*EXERCISE BRIEF:* Retype the data that follows, keeping every character the same.

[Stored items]
────────────────────────────────────────
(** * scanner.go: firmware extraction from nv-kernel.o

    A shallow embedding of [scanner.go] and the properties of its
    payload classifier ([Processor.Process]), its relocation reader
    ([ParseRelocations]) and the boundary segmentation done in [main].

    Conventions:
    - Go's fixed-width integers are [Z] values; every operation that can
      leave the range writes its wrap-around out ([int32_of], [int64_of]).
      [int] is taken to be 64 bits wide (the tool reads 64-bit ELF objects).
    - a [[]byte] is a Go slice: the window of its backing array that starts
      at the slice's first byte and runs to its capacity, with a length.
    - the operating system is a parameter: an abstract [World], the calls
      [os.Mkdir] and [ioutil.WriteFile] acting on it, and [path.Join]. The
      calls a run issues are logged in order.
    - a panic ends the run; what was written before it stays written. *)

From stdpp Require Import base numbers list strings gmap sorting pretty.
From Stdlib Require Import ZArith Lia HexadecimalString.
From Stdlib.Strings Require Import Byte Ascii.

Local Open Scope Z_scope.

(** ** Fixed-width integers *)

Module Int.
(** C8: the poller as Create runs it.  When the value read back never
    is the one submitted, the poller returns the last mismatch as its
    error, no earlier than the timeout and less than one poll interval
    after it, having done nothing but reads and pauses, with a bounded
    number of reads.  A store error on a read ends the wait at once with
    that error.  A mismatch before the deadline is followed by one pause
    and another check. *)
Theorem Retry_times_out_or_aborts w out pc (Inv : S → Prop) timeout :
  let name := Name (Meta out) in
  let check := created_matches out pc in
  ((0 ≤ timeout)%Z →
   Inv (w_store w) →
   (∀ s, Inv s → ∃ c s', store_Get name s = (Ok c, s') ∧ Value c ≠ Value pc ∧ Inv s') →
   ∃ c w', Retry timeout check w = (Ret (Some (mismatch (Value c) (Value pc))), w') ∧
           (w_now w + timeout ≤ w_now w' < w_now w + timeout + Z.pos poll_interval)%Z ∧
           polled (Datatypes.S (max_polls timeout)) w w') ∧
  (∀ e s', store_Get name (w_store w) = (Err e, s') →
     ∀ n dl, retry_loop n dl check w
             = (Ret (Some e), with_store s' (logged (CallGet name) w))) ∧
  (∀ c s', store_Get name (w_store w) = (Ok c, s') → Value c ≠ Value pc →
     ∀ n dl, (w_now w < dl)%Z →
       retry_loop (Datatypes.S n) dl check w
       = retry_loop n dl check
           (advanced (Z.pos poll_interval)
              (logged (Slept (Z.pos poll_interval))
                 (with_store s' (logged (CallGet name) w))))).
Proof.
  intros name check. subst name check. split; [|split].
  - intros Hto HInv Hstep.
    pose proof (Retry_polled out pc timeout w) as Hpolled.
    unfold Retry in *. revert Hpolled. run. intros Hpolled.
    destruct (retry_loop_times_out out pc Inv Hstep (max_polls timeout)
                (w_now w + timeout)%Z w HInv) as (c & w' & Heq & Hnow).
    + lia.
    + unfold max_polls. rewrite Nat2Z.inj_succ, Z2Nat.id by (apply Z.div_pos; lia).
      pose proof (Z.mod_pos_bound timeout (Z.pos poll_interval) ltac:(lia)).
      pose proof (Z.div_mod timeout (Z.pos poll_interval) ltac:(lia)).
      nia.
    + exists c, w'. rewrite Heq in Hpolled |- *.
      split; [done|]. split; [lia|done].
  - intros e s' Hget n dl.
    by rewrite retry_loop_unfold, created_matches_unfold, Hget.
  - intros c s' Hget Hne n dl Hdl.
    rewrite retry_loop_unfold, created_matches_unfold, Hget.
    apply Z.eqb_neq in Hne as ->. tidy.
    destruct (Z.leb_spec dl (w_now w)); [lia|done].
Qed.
────────────────────────────────────────
*OUTPUT OF THE EXERCISE:*
(** * scanner.go: firmware extraction from nv-kernel.o

    A shallow embedding of [scanner.go] and the properties of its
    payload classifier ([Processor.Process]), its relocation reader
    ([ParseRelocations]) and the boundary segmentation done in [main].

    Conventions:
    - Go's fixed-width integers are [Z] values; every operation that can
      leave the range writes its wrap-around out ([int32_of], [int64_of]).
      [int] is taken to be 64 bits wide (the tool reads 64-bit ELF objects).
    - a [[]byte] is a Go slice: the window of its backing array that starts
      at the slice's first byte and runs to its capacity, with a length.
    - the operating system is a parameter: an abstract [World], the calls
      [os.Mkdir] and [ioutil.WriteFile] acting on it, and [path.Join]. The
      calls a run issues are logged in order.
    - a panic ends the run; what was written before it stays written. *)

From stdpp Require Import base numbers list strings gmap sorting pretty.
From Stdlib Require Import ZArith Lia HexadecimalString.
From Stdlib.Strings Require Import Byte Ascii.

Local Open Scope Z_scope.

(** ** Fixed-width integers *)

Module Int.
(** C8: the poller as Create runs it.  When the value read back never
    is the one submitted, the poller returns the last mismatch as its
    error, no earlier than the timeout and less than one poll interval
    after it, having done nothing but reads and pauses, with a bounded
    number of reads.  A store error on a read ends the wait at once with
    that error.  A mismatch before the deadline is followed by one pause
    and another check. *)
Theorem Retry_times_out_or_aborts w out pc (Inv : S → Prop) timeout :
  let name := Name (Meta out) in
  let check := created_matches out pc in
  ((0 ≤ timeout)%Z →
   Inv (w_store w) →
   (∀ s, Inv s → ∃ c s', store_Get name s = (Ok c, s') ∧ Value c ≠ Value pc ∧ Inv s') →
   ∃ c w', Retry timeout check w = (Ret (Some (mismatch (Value c) (Value pc))), w') ∧
           (w_now w + timeout ≤ w_now w' < w_now w + timeout + Z.pos poll_interval)%Z ∧
           polled (Datatypes.S (max_polls timeout)) w w') ∧
  (∀ e s', store_Get name (w_store w) = (Err e, s') →
     ∀ n dl, retry_loop n dl check w
             = (Ret (Some e), with_store s' (logged (CallGet name) w))) ∧
  (∀ c s', store_Get name (w_store w) = (Ok c, s') → Value c ≠ Value pc →
     ∀ n dl, (w_now w < dl)%Z →
       retry_loop (Datatypes.S n) dl check w
       = retry_loop n dl check
           (advanced (Z.pos poll_interval)
              (logged (Slept (Z.pos poll_interval))
                 (with_store s' (logged (CallGet name) w))))).
Proof.
  intros name check. subst name check. split; [|split].
  - intros Hto HInv Hstep.
    pose proof (Retry_polled out pc timeout w) as Hpolled.
    unfold Retry in *. revert Hpolled. run. intros Hpolled.
    destruct (retry_loop_times_out out pc Inv Hstep (max_polls timeout)
                (w_now w + timeout)%Z w HInv) as (c & w' & Heq & Hnow).
    + lia.
    + unfold max_polls. rewrite Nat2Z.inj_succ, Z2Nat.id by (apply Z.div_pos; lia).
      pose proof (Z.mod_pos_bound timeout (Z.pos poll_interval) ltac:(lia)).
      pose proof (Z.div_mod timeout (Z.pos poll_interval) ltac:(lia)).
      nia.
    + exists c, w'. rewrite Heq in Hpolled |- *.
      split; [done|]. split; [lia|done].
  - intros e s' Hget n dl.
    by rewrite retry_loop_unfold, created_matches_unfold, Hget.
  - intros c s' Hget Hne n dl Hdl.
    rewrite retry_loop_unfold, created_matches_unfold, Hget.
    apply Z.eqb_neq in Hne as ->. tidy.
    destruct (Z.leb_spec dl (w_now w)); [lia|done].
Qed.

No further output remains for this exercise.